◆ **What is being asked**
State the number of lines in the listing that contain "little". No further words are expected.
::::::::
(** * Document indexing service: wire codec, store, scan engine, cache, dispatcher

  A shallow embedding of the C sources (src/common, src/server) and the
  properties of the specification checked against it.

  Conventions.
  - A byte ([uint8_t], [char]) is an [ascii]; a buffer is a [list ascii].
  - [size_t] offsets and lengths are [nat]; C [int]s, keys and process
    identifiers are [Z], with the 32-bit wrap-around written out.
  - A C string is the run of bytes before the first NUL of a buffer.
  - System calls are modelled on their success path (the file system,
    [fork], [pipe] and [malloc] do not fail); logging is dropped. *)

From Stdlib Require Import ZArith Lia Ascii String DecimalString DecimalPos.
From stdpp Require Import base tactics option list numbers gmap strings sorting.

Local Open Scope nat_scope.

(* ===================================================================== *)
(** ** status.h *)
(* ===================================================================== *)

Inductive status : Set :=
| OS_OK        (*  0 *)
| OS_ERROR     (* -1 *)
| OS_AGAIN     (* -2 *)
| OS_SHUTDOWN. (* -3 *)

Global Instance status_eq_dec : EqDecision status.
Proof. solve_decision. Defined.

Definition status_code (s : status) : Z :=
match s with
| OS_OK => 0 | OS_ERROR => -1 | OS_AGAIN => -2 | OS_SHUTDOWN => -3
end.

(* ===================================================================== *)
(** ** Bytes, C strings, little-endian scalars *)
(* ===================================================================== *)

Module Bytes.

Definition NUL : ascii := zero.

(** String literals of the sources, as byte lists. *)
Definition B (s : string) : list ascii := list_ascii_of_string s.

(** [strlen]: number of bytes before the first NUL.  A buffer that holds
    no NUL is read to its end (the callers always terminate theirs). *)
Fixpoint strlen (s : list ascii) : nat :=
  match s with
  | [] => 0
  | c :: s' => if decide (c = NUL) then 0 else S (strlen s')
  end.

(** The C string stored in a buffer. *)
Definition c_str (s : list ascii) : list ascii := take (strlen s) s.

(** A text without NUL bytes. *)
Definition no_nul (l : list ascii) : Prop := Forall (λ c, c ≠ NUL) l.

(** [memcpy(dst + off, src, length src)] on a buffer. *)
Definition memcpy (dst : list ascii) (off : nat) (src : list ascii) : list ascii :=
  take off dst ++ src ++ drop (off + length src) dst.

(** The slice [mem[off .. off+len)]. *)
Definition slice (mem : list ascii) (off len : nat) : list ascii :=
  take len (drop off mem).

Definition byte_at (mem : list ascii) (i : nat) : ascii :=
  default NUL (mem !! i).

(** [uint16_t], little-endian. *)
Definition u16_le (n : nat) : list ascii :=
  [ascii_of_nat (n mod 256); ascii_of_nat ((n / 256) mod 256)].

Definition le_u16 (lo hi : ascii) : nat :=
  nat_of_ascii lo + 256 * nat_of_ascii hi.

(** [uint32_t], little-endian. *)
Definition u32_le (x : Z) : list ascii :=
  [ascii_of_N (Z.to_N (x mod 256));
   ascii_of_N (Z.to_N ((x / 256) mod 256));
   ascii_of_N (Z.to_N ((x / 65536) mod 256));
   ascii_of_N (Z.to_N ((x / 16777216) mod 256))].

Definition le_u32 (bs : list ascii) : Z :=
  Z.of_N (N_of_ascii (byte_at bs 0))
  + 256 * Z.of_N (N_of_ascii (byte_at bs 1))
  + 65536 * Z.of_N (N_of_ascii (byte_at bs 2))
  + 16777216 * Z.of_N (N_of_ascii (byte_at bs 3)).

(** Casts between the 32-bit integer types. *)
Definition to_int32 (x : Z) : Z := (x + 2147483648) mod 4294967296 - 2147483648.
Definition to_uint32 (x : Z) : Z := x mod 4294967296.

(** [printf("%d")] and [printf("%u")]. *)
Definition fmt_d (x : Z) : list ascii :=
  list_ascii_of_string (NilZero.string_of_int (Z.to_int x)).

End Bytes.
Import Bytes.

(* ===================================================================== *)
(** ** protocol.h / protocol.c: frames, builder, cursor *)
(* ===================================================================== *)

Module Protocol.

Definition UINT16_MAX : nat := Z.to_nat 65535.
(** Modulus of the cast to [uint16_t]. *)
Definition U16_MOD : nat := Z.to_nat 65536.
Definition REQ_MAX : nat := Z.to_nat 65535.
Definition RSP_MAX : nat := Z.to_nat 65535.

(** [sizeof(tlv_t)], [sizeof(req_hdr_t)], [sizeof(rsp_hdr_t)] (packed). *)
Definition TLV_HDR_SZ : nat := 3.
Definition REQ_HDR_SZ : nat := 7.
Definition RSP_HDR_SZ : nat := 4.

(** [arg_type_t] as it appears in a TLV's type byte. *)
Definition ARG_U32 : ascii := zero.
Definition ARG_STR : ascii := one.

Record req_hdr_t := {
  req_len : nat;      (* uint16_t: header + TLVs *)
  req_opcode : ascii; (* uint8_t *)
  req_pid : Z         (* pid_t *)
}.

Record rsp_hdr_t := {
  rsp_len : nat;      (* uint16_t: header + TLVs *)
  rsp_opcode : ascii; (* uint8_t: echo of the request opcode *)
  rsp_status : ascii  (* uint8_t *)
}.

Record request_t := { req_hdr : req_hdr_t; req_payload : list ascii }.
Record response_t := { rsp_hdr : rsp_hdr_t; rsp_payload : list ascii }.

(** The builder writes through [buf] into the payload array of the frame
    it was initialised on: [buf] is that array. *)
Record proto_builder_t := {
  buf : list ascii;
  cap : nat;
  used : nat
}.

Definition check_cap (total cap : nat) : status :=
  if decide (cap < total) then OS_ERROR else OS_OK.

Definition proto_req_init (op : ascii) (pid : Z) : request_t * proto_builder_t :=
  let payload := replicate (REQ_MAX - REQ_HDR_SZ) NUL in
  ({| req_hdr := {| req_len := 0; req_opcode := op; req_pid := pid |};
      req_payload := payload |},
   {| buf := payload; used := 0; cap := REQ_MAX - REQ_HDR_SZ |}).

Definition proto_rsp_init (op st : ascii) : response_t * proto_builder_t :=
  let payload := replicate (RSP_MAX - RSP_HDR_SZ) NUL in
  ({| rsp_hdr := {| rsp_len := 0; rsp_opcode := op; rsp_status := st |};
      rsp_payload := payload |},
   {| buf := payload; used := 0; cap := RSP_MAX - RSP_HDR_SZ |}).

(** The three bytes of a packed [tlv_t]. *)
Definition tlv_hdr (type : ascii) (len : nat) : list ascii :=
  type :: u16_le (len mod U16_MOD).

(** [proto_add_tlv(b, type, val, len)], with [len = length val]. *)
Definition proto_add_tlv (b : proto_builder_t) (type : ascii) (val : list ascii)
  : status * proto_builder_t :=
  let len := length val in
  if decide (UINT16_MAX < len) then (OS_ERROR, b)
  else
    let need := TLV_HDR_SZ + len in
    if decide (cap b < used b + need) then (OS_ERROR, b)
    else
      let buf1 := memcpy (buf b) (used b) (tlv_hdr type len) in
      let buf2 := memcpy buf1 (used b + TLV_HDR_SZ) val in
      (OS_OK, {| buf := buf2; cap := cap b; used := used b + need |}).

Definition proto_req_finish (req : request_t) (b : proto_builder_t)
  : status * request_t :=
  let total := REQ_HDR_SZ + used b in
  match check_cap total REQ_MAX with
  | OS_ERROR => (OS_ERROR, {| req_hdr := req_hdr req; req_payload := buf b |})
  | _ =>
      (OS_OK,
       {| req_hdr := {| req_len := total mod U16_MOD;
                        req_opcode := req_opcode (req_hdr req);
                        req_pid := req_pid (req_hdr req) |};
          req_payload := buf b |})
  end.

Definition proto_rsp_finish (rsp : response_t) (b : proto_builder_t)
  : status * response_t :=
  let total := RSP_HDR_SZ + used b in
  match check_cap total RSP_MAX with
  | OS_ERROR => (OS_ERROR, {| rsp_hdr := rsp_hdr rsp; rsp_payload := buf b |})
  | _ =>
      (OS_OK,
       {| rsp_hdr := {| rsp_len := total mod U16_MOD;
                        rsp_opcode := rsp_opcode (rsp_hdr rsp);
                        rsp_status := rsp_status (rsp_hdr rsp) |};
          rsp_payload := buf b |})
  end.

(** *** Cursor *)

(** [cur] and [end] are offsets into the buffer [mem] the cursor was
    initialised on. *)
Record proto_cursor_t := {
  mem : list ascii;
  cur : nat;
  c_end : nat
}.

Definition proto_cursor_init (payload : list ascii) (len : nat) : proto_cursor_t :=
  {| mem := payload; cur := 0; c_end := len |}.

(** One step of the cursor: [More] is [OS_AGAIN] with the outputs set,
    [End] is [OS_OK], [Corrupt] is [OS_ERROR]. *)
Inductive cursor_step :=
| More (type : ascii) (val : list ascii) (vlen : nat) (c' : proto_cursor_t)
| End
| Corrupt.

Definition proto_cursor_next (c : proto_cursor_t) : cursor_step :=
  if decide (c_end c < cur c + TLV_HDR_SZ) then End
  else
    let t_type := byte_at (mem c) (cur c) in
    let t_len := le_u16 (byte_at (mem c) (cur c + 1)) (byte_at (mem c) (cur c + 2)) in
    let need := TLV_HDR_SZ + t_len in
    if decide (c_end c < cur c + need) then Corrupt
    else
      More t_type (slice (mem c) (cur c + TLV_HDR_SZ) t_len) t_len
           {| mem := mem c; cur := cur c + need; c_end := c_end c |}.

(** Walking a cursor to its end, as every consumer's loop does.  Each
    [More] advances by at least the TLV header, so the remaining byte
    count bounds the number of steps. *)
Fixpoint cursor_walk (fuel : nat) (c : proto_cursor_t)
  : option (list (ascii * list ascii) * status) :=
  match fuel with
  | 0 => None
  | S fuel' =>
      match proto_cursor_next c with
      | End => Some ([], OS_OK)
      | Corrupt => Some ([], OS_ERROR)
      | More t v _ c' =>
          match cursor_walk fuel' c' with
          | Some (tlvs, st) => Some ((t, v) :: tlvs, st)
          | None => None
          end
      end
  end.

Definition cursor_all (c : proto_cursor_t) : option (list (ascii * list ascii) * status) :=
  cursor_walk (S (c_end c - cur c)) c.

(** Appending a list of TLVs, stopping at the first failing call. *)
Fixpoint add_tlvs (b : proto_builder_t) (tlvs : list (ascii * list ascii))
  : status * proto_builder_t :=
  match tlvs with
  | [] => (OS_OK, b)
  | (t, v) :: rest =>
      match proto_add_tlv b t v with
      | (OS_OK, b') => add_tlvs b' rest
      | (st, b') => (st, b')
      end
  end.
::::::::
◆ **Exercise output**
3